SAND SPRINGS, Okla. (KTUL) — There’s a minister in Sand Springs that has a past like you wouldn’t believe. He was in prison for 23 years for murder. But he’s making his second chance count.
His tattoos are constant reminders of a life lived mostly behind bars.
“At 15 [years old] I got a life sentence for 2nd-degree murder,” Jason Jones says.
His mother left his family when Jason was 10-years-old. He acted out.
“It created a sense of abandonment in me,” he remembers. “So all these cars I was stealing, I would steal these cars and drive them to Texas where she lived. I was chasing my mom, basically.”
He got caught. Jones was sent to a drug rehab ranch in lieu of jail.
“I pretty much just lost it, you know,” he says.

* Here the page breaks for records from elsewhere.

Definition splitPushOnlyScriptRefs (script : list byte) : result (list (list byte)) :=
  ops ← split_loop (length script) (brr_setNewData script); Ok (default [] ops).

Definition splitPushOnlyScript (script : list byte) : result (list (list byte)) :=
  refs ← splitPushOnlyScriptRefs script; Ok (map (fun r => copyFrom r (zlen r)) refs).

Definition getLastPushDataInScript (script : list byte) : result (list byte) :=
  refs ← splitPushOnlyScriptRefs script; Ok (default [] (last refs)).

Definition getPushDataHeader (data : list byte) : result (list byte) :=
  let sz := zlen data in
  if sz <=? 75 then Ok (theString_ (bw_put_uint8_t (wrap 8 sz) bw_new))
  else if sz <? 2 ^ 8 - 1 then
    Ok (theString_ (bw_put_uint8_t (wrap 8 sz) (bw_put_uint8_t OP_PUSHDATA1 bw_new)))
  else if sz <? 2 ^ 16 - 1 then
    Ok (theString_ (bw_put_uint16_t (wrap 16 sz) LE (bw_put_uint8_t OP_PUSHDATA2 bw_new)))
  else if sz <? 2 ^ 32 - 1 then
    Ok (theString_ (bw_put_uint32_t (wrap 32 sz) LE (bw_put_uint8_t OP_PUSHDATA4 bw_new)))
  else Err RuntimeError.
(** A buffer of four bytes passes the size test and is read past its end. *)
Lemma TxCalcLength_reads_past_end (v : list byte) : zlen v = 4 -> TxCalcLength v = Err UB.
Proof.
  intros Hv. unfold TxCalcLength. rewrite brr_setNewData_at, brr_remaining_at by (cbn [app]; unfold two64; lia).
  destruct (Z.ltb_spec (zlen v) 4); [lia|]. unfold calc_body. unfold mbind at 2, reader_bind at 1.
  pose proof (skip_from 0 4 v Hv [] [] eq_refl) as Hs. rewrite app_nil_r in Hs.
  rewrite Hs by (cbn [app]; rewrite ?app_nil_r; unfold two64; lia). cbn [app].
  unfold mbind at 2, reader_bind at 1. unfold read_marker, brr_at, raw_read; cbn [bdRef_ pos_].
  rewrite app_nil_r, Hv. done.
Qed.

(** *** Witnesses *)

Definition some_txin : TxIn := mkTxIn (replicate 36 (z2b 1)) [z2b 0x51] (replicate 4 (z2b 255)).
Definition some_txout : TxOut := mkTxOut (replicate 8 (z2b 2)) [z2b 0x51; z2b 0x52].
Definition some_tx : Tx :=
  mkTx (replicate 4 (z2b 1)) [some_txin] [some_txout; some_txout] (Some [[[z2b 7]; []]]) (replicate 4 (z2b 0)).

Lemma some_tx_ok : tx_ok some_tx.
Proof.
  constructor; [vm_compute; reflexivity|vm_compute; reflexivity|vm_compute; discriminate| | |
    vm_compute; reflexivity|vm_compute; reflexivity].
  - constructor; [|constructor]. repeat split; vm_compute; reflexivity.
  - repeat (constructor; [repeat split; vm_compute; reflexivity|]). constructor.
Qed.

Lemma TxCalcLength_correct_witness :
  TxCalcLength (enc_tx some_tx ++ [z2b 9]) =
  Ok (80, mkOffsets [7; 49] [50; 61; 72] [72; 76]).
Proof.
  destruct (TxCalcLength_correct some_tx [z2b 9]) as [E _]; [exact some_tx_ok|vm_compute; reflexivity|].
  rewrite E. vm_compute. reflexivity.
Defined.

Lemma TxInCalcLength_wraps_witness :
  TxInCalcLength (replicate 36 (z2b 1) ++ var_int_bytes (2 ^ 32 - 1) ++ []) = Ok 44.
Proof.
  apply (TxInCalcLength_wraps (replicate 36 (z2b 1)) [] (2 ^ 32 - 1));
    [reflexivity|split; [discriminate|reflexivity]].
Defined.
(* ===== verification/ScriptParser.v ===== *)
(** * ScriptParser: opcodes and script numbers

    The enumeration [OPCODETYPE] (cppForSwig/BtcUtils.h), the struct [OpCode]
    and the class [ScriptParser] (cppForSwig/Script.h, Script.cpp), which
    [StackInterpreter] and [StackResolver] derive from: cutting a script into
    opcodes, searching the end of a conditional, and the integers of scripts. *)

From S2P Require Import Prelude BinaryData BinaryIO TxLength.

(** ** Opcodes *)

(** The opcodes from 97 on; those below push data and are handled by value. *)
Inductive OPCODETYPE : Set :=
  | OP_NOP | OP_VER | OP_IF | OP_NOTIF | OP_VERIF | OP_VERNOTIF | OP_ELSE | OP_ENDIF | OP_VERIFY | OP_RETURN
  | OP_TOALTSTACK | OP_FROMALTSTACK | OP_2DROP | OP_2DUP | OP_3DUP | OP_2OVER | OP_2ROT | OP_2SWAP
  | OP_IFDUP | OP_DEPTH | OP_DROP | OP_DUP | OP_NIP | OP_OVER | OP_PICK | OP_ROLL | OP_ROT | OP_SWAP | OP_TUCK
  | OP_CAT | OP_SUBSTR | OP_LEFT | OP_RIGHT | OP_SIZE
  | OP_INVERT | OP_AND | OP_OR | OP_XOR | OP_EQUAL | OP_EQUALVERIFY | OP_RESERVED1 | OP_RESERVED2
  | OP_1ADD | OP_1SUB | OP_2MUL | OP_2DIV | OP_NEGATE | OP_ABS | OP_NOT | OP_0NOTEQUAL
  | OP_ADD | OP_SUB | OP_MUL | OP_DIV | OP_MOD | OP_LSHIFT | OP_RSHIFT
  | OP_BOOLAND | OP_BOOLOR | OP_NUMEQUAL | OP_NUMEQUALVERIFY | OP_NUMNOTEQUAL
  | OP_LESSTHAN | OP_GREATERTHAN | OP_LESSTHANOREQUAL | OP_GREATERTHANOREQUAL | OP_MIN | OP_MAX | OP_WITHIN
  | OP_RIPEMD160 | OP_SHA1 | OP_SHA256 | OP_HASH160 | OP_HASH256 | OP_CODESEPARATOR
  | OP_CHECKSIG | OP_CHECKSIGVERIFY | OP_CHECKMULTISIG | OP_CHECKMULTISIGVERIFY
  | OP_NOP1 | OP_NOP2 | OP_NOP3 | OP_NOP4 | OP_NOP5 | OP_NOP6 | OP_NOP7 | OP_NOP8 | OP_NOP9 | OP_NOP10.

#[export] Instance OPCODETYPE_eq_dec : EqDecision OPCODETYPE.
Proof. solve_decision. Defined.

(** The enumerators in the order of the source, the first has the value 97. *)
Definition opcodes : list OPCODETYPE :=
  [OP_NOP; OP_VER; OP_IF; OP_NOTIF; OP_VERIF; OP_VERNOTIF; OP_ELSE; OP_ENDIF; OP_VERIFY; OP_RETURN;
   OP_TOALTSTACK; OP_FROMALTSTACK; OP_2DROP; OP_2DUP; OP_3DUP; OP_2OVER; OP_2ROT; OP_2SWAP;
   OP_IFDUP; OP_DEPTH; OP_DROP; OP_DUP; OP_NIP; OP_OVER; OP_PICK; OP_ROLL; OP_ROT; OP_SWAP; OP_TUCK;
   OP_CAT; OP_SUBSTR; OP_LEFT; OP_RIGHT; OP_SIZE;
   OP_INVERT; OP_AND; OP_OR; OP_XOR; OP_EQUAL; OP_EQUALVERIFY; OP_RESERVED1; OP_RESERVED2;
   OP_1ADD; OP_1SUB; OP_2MUL; OP_2DIV; OP_NEGATE; OP_ABS; OP_NOT; OP_0NOTEQUAL;
   OP_ADD; OP_SUB; OP_MUL; OP_DIV; OP_MOD; OP_LSHIFT; OP_RSHIFT;
   OP_BOOLAND; OP_BOOLOR; OP_NUMEQUAL; OP_NUMEQUALVERIFY; OP_NUMNOTEQUAL;
   OP_LESSTHAN; OP_GREATERTHAN; OP_LESSTHANOREQUAL; OP_GREATERTHANOREQUAL; OP_MIN; OP_MAX; OP_WITHIN;
   OP_RIPEMD160; OP_SHA1; OP_SHA256; OP_HASH160; OP_HASH256; OP_CODESEPARATOR;
   OP_CHECKSIG; OP_CHECKSIGVERIFY; OP_CHECKMULTISIG; OP_CHECKMULTISIGVERIFY;
   OP_NOP1; OP_NOP2; OP_NOP3; OP_NOP4; OP_NOP5; OP_NOP6; OP_NOP7; OP_NOP8; OP_NOP9; OP_NOP10].

Definition opcode_at (value : Z) : option OPCODETYPE := znth opcodes (value - 97).

Definition is_op (value : Z) (op : OPCODETYPE) : bool := bool_decide (opcode_at value = Some op).

Record OpCode := mkOpCode { oc_offset : Z; oc_opcode : Z; oc_dataRef : list byte }.

(** [dataRef_.getSize()] bytes behind a push; an [OP_IF] takes all that is left. *)
Definition getNextOpcode : Reader OpCode :=
  offset ← get_position;
  opcode ← brr_get_uint8_t;
  if (opcode <=? 75) && (0 <? opcode) then
    dataRef ← brr_get_BinaryData opcode; mret (mkOpCode offset opcode dataRef)
  else
    let with_data (len : Z) : Reader OpCode :=
      dataRef ← brr_get_BinaryData len; mret (mkOpCode offset opcode dataRef) in
    if opcode =? 76 then len ← brr_get_uint8_t; with_data len
    else if opcode =? 77 then len ← brr_get_uint16_t LE; with_data len
    else if opcode =? 78 then len ← brr_get_uint32_t LE; with_data len
    else if is_op opcode OP_IF || is_op opcode OP_NOTIF then
      fun brr => with_data (wrap 32 (brr_getSizeRemaining brr)) brr
    else mret (mkOpCode offset opcode []).

(** Every opcode takes a byte at least: this many rounds reach the end. *)
Definition parse_fuel (brr : BinaryRefReader) : nat := S (length (bdRef_ brr)).

(** [seekToOpCode]: where the opcode is, or the end of the stream. *)
Fixpoint seekToOpCode_loop (fuel : nat) (opcode : Z) (brr : BinaryRefReader) : result (Z * BinaryRefReader) :=
  match fuel with
  | O => Err NoFuel
  | S fuel =>
      if 0 <? brr_getSizeRemaining brr then
        '(oc, brr) ← getNextOpcode brr;
        if oc_opcode oc =? opcode then Ok (wrap 64 (pos_ brr - 1 - zlen (oc_dataRef oc)), brr)
        else seekToOpCode_loop fuel opcode brr
      else Ok (pos_ brr, brr)
  end.

Definition seekToOpCode (brr : BinaryRefReader) (opcode : Z) : result (Z * BinaryRefReader) :=
  seekToOpCode_loop (parse_fuel brr) opcode brr.

(** ** Conditionals

    A search that throws [ScriptException] leaves the reader at the end of its
    stream, where the caller that catches it goes on: the reader is returned
    with the outcome. *)

Definition Seek : Type := BinaryRefReader * result ().

Fixpoint seekToNextIfSwitch_loop (fuel : nat) (depth : Z) (brr : BinaryRefReader) : Seek :=
  match fuel with
  | O => (brr, Err NoFuel)
  | S fuel =>
      if 0 <? brr_getSizeRemaining brr then
        match getNextOpcode brr with
        | Err e => (brr, Err e)
        | Ok (data, brr) =>
            let back := (brr_rewind (1 + zlen (oc_dataRef data)) brr, Ok tt) in
            if is_op (oc_opcode data) OP_IF || is_op (oc_opcode data) OP_NOTIF then
              seekToNextIfSwitch_loop fuel (depth + 1) brr
            else if is_op (oc_opcode data) OP_ENDIF then
              if 0 <? depth then seekToNextIfSwitch_loop fuel (depth - 1) brr
              else back
            else if is_op (oc_opcode data) OP_ELSE then
              if 0 <? depth then seekToNextIfSwitch_loop fuel depth brr else back
            else seekToNextIfSwitch_loop fuel depth brr
        end
      else (brr, Err ScriptError)
  end.

Definition seekToNextIfSwitch (brr : BinaryRefReader) : Seek :=
  seekToNextIfSwitch_loop (parse_fuel brr) 0 brr.

Fixpoint seekToEndIf_loop (fuel : nat) (brr : BinaryRefReader) : Seek :=
  match fuel with
  | O => (brr, Err NoFuel)
  | S fuel =>
      if 0 <? brr_getSizeRemaining brr then
        match seekToNextIfSwitch brr with
        | (brr, Err e) => (brr, Err e)
        | (brr, Ok _) =>
            match brr_get_uint8_t brr with
            | Err e => (brr, Err e)
            | Ok (opcode, brr) =>
                if is_op opcode OP_ENDIF then (brr, Ok tt) else seekToEndIf_loop fuel brr
            end
        end
      else (brr, Err ScriptError)
  end.

Definition seekToEndIf (brr : BinaryRefReader) : Seek := seekToEndIf_loop (parse_fuel brr) brr.

(** ** Script numbers *)

Definition notZero (data : list byte) : bool := existsb (fun b => negb (b2z b =? 0)) data.

(** Sign and magnitude, least significant byte first. *)
Definition rawBinaryToInt (bd : list byte) : result Z :=
  let len := zlen bd in
  if len =? 0 then Ok 0
  else if 4 <? len then Err ScriptError
  else
    let val := le_val bd in
    let sign := Z.shiftl 0x80 (8 * (len - 1)) in
    Ok (if negb (Z.land val sign =? 0) then - Z.ldiff val sign else val).

(** [intptr[i]] for the bytes of [absval]. *)
Definition int_byte (absval i : Z) : Z := Z.land (Z.shiftr absval (8 * i)) 0xff.

(** The loop from byte [i] down: it does not look at byte 0. *)
Fixpoint msb_offset (absval : Z) (i : nat) : Z :=
  match i with
  | O => 0
  | S j =>
      let byteval := int_byte absval (Z.of_nat i) in
      if 0 <? byteval then
        if negb (Z.land byteval 0x80 =? 0) then Z.of_nat i + 1 else Z.of_nat i
      else msb_offset absval j
  end.

(** [abs] of the least [int64_t] is undefined. *)
Definition intToRawBinary (val : Z) : result (list byte) :=
  if val =? 0 then Ok []
  else if val <=? - 2 ^ 63 then Err UB
  else
    let absval := Z.abs val in
    let off := msb_offset absval 7 in
    if 7 <? off then Err ScriptError
    else
      let absval := if val <? 0 then Z.lor absval (Z.shiftl 0x80 (8 * off)) else absval in
      Ok (le_bytes (Z.to_nat (off + 1)) absval).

He lost it even more when he heard this.
“My stepdad had been drinking,” he remembers. “And hit [my mom] a few times.”
He felt like he needed to get to his mother. So he tried an escape.
“So in the process of trying to get out of this rehab facility, I got caught by a security guard,” he says. “And I panicked and ended up taking the security guard’s life.”
After 13 years of his life sentence in prison gangs, a then 28-year-old Jones met a seminary student he’ll never forget.
“It was the love of Christ shining through him,” he says. “He wasn’t there to judge me. It didn’t matter what I’d done.”
He turned to Christ, leaving the gang he was involved in, putting his life at risk. He says God was his protector and got more involved in prison ministry.
“We have a youthful offender program here at the prison,” he says. “And the unit manager approached us about starting a young men’s ministry. And I was like ok.”
“Whenever I got to a place in my walk and my journey with Christ,” he says. “Where I was completely content where I was, no matter where I was, that’s when doors opened for me.”
Eventually, in 2012 and after 23 years, it was the prison doors that opened. And he started his search for a church.
“Initially it was a struggle,” he says. “Finding a place where I was a good fit.”
He found Church that Matters in Sand Springs after a brief stint leading a church in Muskogee.
“How many churches do you know that have an ex-murderer on their staff?” jokes Pastor Rusty Gunn.
And Gunn gave him a job. He created a full-time position for a man he saw living his life poured out for Christ.
“What really excited me was hearing him talk so boldly about his story,” Gunn says. “And how God had delivered him.”
It’s a church of second chances.
“Well, and a third and fourth and fifth and a million chances,” Gunn says. “Because that’s what God’s given me.”
“I see so many needs in this community that God can meet,” Jones says as his emotions get the best of him. “And it’s a blessing to be used by him.”
Now the convict is leading the congregation.
“The freedom that I want to see people have,” Gunn says. “Is the freedom I see in Jason.”
Jason and the Church that Matters are going to start a food truck ministry. They’ll be using the money they raise to build or buy a house to use as a sober living facility for people coming out of rehab.